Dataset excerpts

(* ===== verification/Osl.v ===== *)
(** What the kernel does for ACPICA (driver/acpi/osl): memory windows, ports, PCI configuration
    space and delays. *)
From S2P Require Import Prelude Bytes Kvm Ports Pci Ec.

(** [ALIGN_UP(addr, 0x1000)] on a 64-bit value: the mask is computed on 32 bits. *)
Definition ALIGN_UP (addr : Z) : Z := u64 (addr + (0x1000 - 1)) .& bnot 32 (0x1000 - 1).

(** ** osl/mm.c *)
Section mm.
Context {V : Type} `{!KernelVm V}.
(** [PAGE_PRESENT | PAGE_WRITE | PAGE_NX] *)
Definition OS_FLAGS : Z := (1 .| 2) .| 0x8000000000000000.

Definition acpi_os_map_memory (PhysicalAddress length : Z) : cmd V Z :=
  let overhang := PhysicalAddress .& 0xFFF in
  let length := ALIGN_UP (u64 (length + overhang)) in
  virt ← vm_alloc (length ≫ 12);
  let phys := PhysicalAddress - overhang in
  _ ← for_n (Z.to_nat (length ≫ 12)) 0 (fun i =>
    vm_map (u64 (phys + 0x1000 * i)) (u64 (virt + 0x1000 * i)) 1 OS_FLAGS);
  mret (u64 (virt + overhang)).

Definition acpi_os_unmap_memory (where_ length : Z) : cmd V unit :=
  let addr := where_ .& bnot 64 0xFFF in
  let overhang := where_ .& 0xFFF in
  let len := ALIGN_UP (u64 (length + overhang)) in
  ret ← vm_free addr;
  assert_c "len == mm_virtual_free(addr)" (bool_decide (len = ret)).

Definition acpi_os_get_physical_address (LogicalAddress : Z) : cmd V (acpi_status * Z) :=
  p ← vm_get_phys LogicalAddress; mret (AE_OK, p).
End mm.

(** ** osl/port.c, osl/pci.c and osl/scheduling.c *)
Section ports.
Context {S : Type} `{!PortDevice S}.
Abbreviation P := (cmd S).

(** The value read, when there is one, next to the status. *)
Definition acpi_os_read_port (addr width : Z) : P (acpi_status * option Z) :=
  let a := u16 addr in
  if decide (width = 8) then v ← inb a; mret (AE_OK, Some v)
  else if decide (width = 16) then v ← inw a; mret (AE_OK, Some v)
  else if decide (width = 32) then v ← inl a; mret (AE_OK, Some v)
  else mret (AE_BAD_PARAMETER, None).

Definition acpi_os_write_port (addr value width : Z) : P acpi_status :=
  let a := u16 addr in
  if decide (width = 8) then _ ← outb a (u8 value); mret AE_OK
  else if decide (width = 16) then _ ← outw a (u16 value); mret AE_OK
  else if decide (width = 32) then _ ← outl a value; mret AE_OK
  else mret AE_BAD_PARAMETER.

(** The address the two PCI routines write to 0xCF8. *)
Definition os_config_addr (bus device function reg : Z) : Z :=
  u32 (u32 (bus ≪ 16) .| u32 (device ≪ 11) .| u32 (function ≪ 8) .| 2 ^ 31 .| reg).

(** The bytes copied out of the 32-bit local must lie inside it. *)
Definition acpi_os_read_pci_configuration (bus device function reg width : Z) : P (acpi_status * Z) :=
  let reg_aligned := reg .& bnot 32 0x03 in
  let offset := reg .& 0x03 in
  _ ← outl 0xCF8 (os_config_addr bus device function reg_aligned);
  ret ← inl 0xCFC;
  let count := width ≫ 3 in
  if decide (4 < offset + count) then halt (Faulted (offset + count)) else
  mret (AE_OK, (ret ≫ (8 * offset)) mod 2 ^ (8 * count)).

Definition acpi_os_write_pci_configuration (bus device function reg val width : Z) : P acpi_status :=
  _ ← outl 0xCF8 (os_config_addr bus device function reg);
  _ ← (if decide (width = 8) then outb 0xCFC (val .& 0xFF)
       else if decide (width = 16) then outw 0xCFC (val .& 0xFFFF)
       else if decide (width = 32) then outl 0xCFC (val .& 0xFFFFFFFF)
       else panic "acpi_os_write_pci_configuration with invalid width %u");
  mret AE_OK.

(** [rounds] and [fuel] are the bounds of [pit_wait]. *)
Definition acpi_os_sleep (rounds fuel : nat) (ms : Z) : P unit := pit_wait rounds fuel ms.
Definition acpi_os_stall (rounds fuel : nat) (us : Z) : P unit :=
  if decide (1000 < us) then pit_wait rounds fuel (us / 1000)
  else panic "%s(%u us) unimplemented".
End ports.

(** ** Properties *)

Lemma align_up_small x : 0 <= x -> x + 0xFFF < 2 ^ 32 -> ALIGN_UP x = (x + 0xFFF) / 4096 * 4096.
Proof.
  intros H0 H1. unfold ALIGN_UP. change (0x1000 - 1) with (Z.ones 12).
  rewrite (wrap_small 64) by (unfold fits; change (Z.ones 12) with 4095; lia).
  rewrite (land_bnot_ones 32 12); [done|lia|]. unfold fits. change (Z.ones 12) with 4095. lia.
Qed.

(** The pages of a window. *)
Definition window_pages (phys length : Z) : Z := (length + phys mod 4096 + 0xFFF) / 4096.

Section window.
Context {V : Type} `{!KernelVm V, !KernelVmLaws V}.

Lemma low12 x : x .& 0xFFF = x mod 4096.
Proof. apply (land_low x 12). lia. Qed.

(** The loop of [acpi_os_map_memory]: page by page over a range the caller owns. *)
Lemma map_pages_ok v virt n phys : vm_owns v virt n (2 * n) -> 0 < n ->
  phys mod 4096 = 0 -> 0 <= phys -> phys + 4096 * n <= 2 ^ 52 ->
  exists v', for_n (Z.to_nat n) 0 (fun i =>
      vm_map (u64 (phys + 0x1000 * i)) (u64 (virt + 0x1000 * i)) 1 OS_FLAGS) v = Ok (tt, v') /\
    vm_owns v' virt n n /\ forall i, 0 <= i < 4096 * n -> vm_tr v' (virt + i) = Some (phys + i).
Proof.
  intros Hown Hn Ha H0 Hm. destruct (vm_owns_range _ _ _ _ Hown) as (Hv & Hv0 & Hv1).
  match goal with |- context [for_n _ 0 ?b] => set (body := b) end.
  destruct (for_n_inv (fun k v' => vm_owns v' virt n (2 * n - k) /\
    forall i, 0 <= i < 4096 * k -> vm_tr v' (virt + i) = Some (phys + i)) (Z.to_nat n) 0 body v) as (v' & R & O & T).
  - rewrite Z.sub_0_r. split; [done|]. intros i Hi. lia.
  - intros k v1 Hk [O1 T1]. unfold body. rewrite !(wrap_small 64) by (unfold fits; lia).
    destruct (vm_map_ok v1 virt n (2 * n - k) (virt + 0x1000 * k) 1 (phys + 0x1000 * k) OS_FLAGS O1) as (v2 & R2 & O2 & T2);
      [zlia|lia|lia|lia|by right; right|zlia|lia|lia|].
    exists v2. split; [exact R2|]. split; [by replace (2 * n - (k + 1)) with (2 * n - k - 1) by lia|].
    intros i Hi. rewrite T2 by lia. case_decide; [f_equal; lia|]. apply T1. lia.
  - rewrite Z2Nat.id, Z.add_0_l in * by lia. exists v'. split; [exact R|].
    replace (2 * n - n) with n in O by lia. split; [exact O|exact T].
Qed.

Lemma map_memory_ok v phys length : 0 < length -> length + 0x2000 < 2 ^ 32 -> 0 <= phys ->
  phys + length + 4096 <= 2 ^ 52 -> vm_room v (window_pages phys length) ->
  exists virt v', acpi_os_map_memory phys length v = Ok (virt + phys mod 4096, v') /\
    vm_owns v' virt (window_pages phys length) (window_pages phys length) /\ virt + phys mod 4096 + length <= 2 ^ 64 /\
    forall i, 0 <= i < length -> vm_tr v' (virt + phys mod 4096 + i) = Some (phys + i).
Proof.
  intros Hl Hmax H0 Hm Hroom. set (n := window_pages phys length) in *.
  assert (Hov : 0 <= phys mod 4096 < 4096) by (apply Z.mod_pos_bound; lia).
  assert (Hn : 0 < n /\ length + phys mod 4096 <= 4096 * n < length + phys mod 4096 + 4096)
    by (unfold n, window_pages; clear -Hl Hov; zlia).
  unfold acpi_os_map_memory. rewrite low12. cbv zeta.
  rewrite (wrap_small 64 (length + phys mod 4096)) by (unfold fits; lia). rewrite align_up_small by lia.
  fold (window_pages phys length). fold n.
  assert (Hsh : (n * 4096) ≫ 12 = n) by (rewrite Z.shiftr_div_pow2 by lia; apply (Z.div_mul n 4096); lia). rewrite Hsh.
  destruct (vm_alloc_ok v n Hroom) as (virt & v1 & R1 & O1); [lia|].
  destruct (vm_owns_range _ _ _ _ O1) as (Hv & Hv0 & Hv1).
  assert (Hph : (phys - phys mod 4096) mod 4096 = 0 /\ 0 <= phys - phys mod 4096) by (clear -H0; zlia).
  destruct (map_pages_ok v1 virt n (phys - phys mod 4096) O1) as (v2 & R2 & O2 & T2); [lia|apply Hph|apply Hph|lia|].
  exists virt, v2. split.
  - erewrite bind_ok by exact R1. cbv beta. erewrite bind_ok by exact R2. rewrite wrap_small by (unfold fits; lia). done.
  - split; [done|]. split; [lia|]. intros i Hi. rewrite <-Z.add_assoc, T2 by lia. f_equal. lia.
Qed.

End window.


(** *** Ports and configuration space *)

(** A read of a field inside one register is that field of [pci_config_read]. *)
Lemma os_read_pci_field {S} `{!PortDevice S} bus device function reg width (s : S) :
  0 <= reg < 2 ^ 32 -> width = 8 \/ width = 16 \/ width = 32 -> 8 * (reg mod 4) + width <= 32 ->
  acpi_os_read_pci_configuration bus device function reg width s =
    (v ← pci_config_read bus device function (reg - reg mod 4);
     mret (AE_OK, (v / 2 ^ (8 * (reg mod 4))) mod 2 ^ width)) s.
Proof.
  intros Hr Hw Hin. unfold acpi_os_read_pci_configuration, pci_config_read. cbv zeta.
  assert (Hoff : reg .& 3 = reg mod 4) by (apply (land_low reg 2); lia).
  assert (Hal : reg .& bnot 32 3 = reg - reg mod 4).
  { change 3 with (Z.ones 2). rewrite (land_bnot_ones 32 2) by (done || lia). clear. zlia. }
  assert (Hz : (reg - reg mod 4) .& 3 = 0) by (rewrite (land_low _ 2) by lia; clear; zlia).
  rewrite Hoff, Hal, Hz, bool_decide_eq_true_2 by done.
  unfold os_config_addr, config_addr, outl, modify. rewrite (wrap_wrap 32). cmd_unfold.
  match goal with |- context [io_wait ?x] => destruct (io_wait x) as [[[] s1]|w]; [|done] end.
  destruct (inl 0xCFC s1) as [[v s2]|w]; [|done].
  assert (Hc : width ≫ 3 = width / 8) by (apply Z.shiftr_div_pow2; lia). rewrite Hc.
  pose proof (Z.mod_pos_bound reg 4 ltac:(lia)).
  assert (8 * (width / 8) = width) as E by (destruct Hw as [->|[->| ->]]; done).
  rewrite decide_False by lia. rewrite E, Z.shiftr_div_pow2 by lia. done.
Qed.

→ **WORK INSTRUCTIONS**: Start at the first line of the entries and stop at the line that contains "if decide (width = 8) then v". Repeat every line in that span exactly, and nothing beyond it.

→ **ANSWER TO THE PROBLEM**:
(* ===== verification/Osl.v ===== *)
(** What the kernel does for ACPICA (driver/acpi/osl): memory windows, ports, PCI configuration
    space and delays. *)
From S2P Require Import Prelude Bytes Kvm Ports Pci Ec.

(** [ALIGN_UP(addr, 0x1000)] on a 64-bit value: the mask is computed on 32 bits. *)
Definition ALIGN_UP (addr : Z) : Z := u64 (addr + (0x1000 - 1)) .& bnot 32 (0x1000 - 1).

(** ** osl/mm.c *)
Section mm.
Context {V : Type} `{!KernelVm V}.
(** [PAGE_PRESENT | PAGE_WRITE | PAGE_NX] *)
Definition OS_FLAGS : Z := (1 .| 2) .| 0x8000000000000000.

Definition acpi_os_map_memory (PhysicalAddress length : Z) : cmd V Z :=
  let overhang := PhysicalAddress .& 0xFFF in
  let length := ALIGN_UP (u64 (length + overhang)) in
  virt ← vm_alloc (length ≫ 12);
  let phys := PhysicalAddress - overhang in
  _ ← for_n (Z.to_nat (length ≫ 12)) 0 (fun i =>
    vm_map (u64 (phys + 0x1000 * i)) (u64 (virt + 0x1000 * i)) 1 OS_FLAGS);
  mret (u64 (virt + overhang)).

Definition acpi_os_unmap_memory (where_ length : Z) : cmd V unit :=
  let addr := where_ .& bnot 64 0xFFF in
  let overhang := where_ .& 0xFFF in
  let len := ALIGN_UP (u64 (length + overhang)) in
  ret ← vm_free addr;
  assert_c "len == mm_virtual_free(addr)" (bool_decide (len = ret)).

Definition acpi_os_get_physical_address (LogicalAddress : Z) : cmd V (acpi_status * Z) :=
  p ← vm_get_phys LogicalAddress; mret (AE_OK, p).
End mm.

(** ** osl/port.c, osl/pci.c and osl/scheduling.c *)
Section ports.
Context {S : Type} `{!PortDevice S}.
Abbreviation P := (cmd S).

(** The value read, when there is one, next to the status. *)
Definition acpi_os_read_port (addr width : Z) : P (acpi_status * option Z) :=
  let a := u16 addr in
  if decide (width = 8) then v ← inb a; mret (AE_OK, Some v)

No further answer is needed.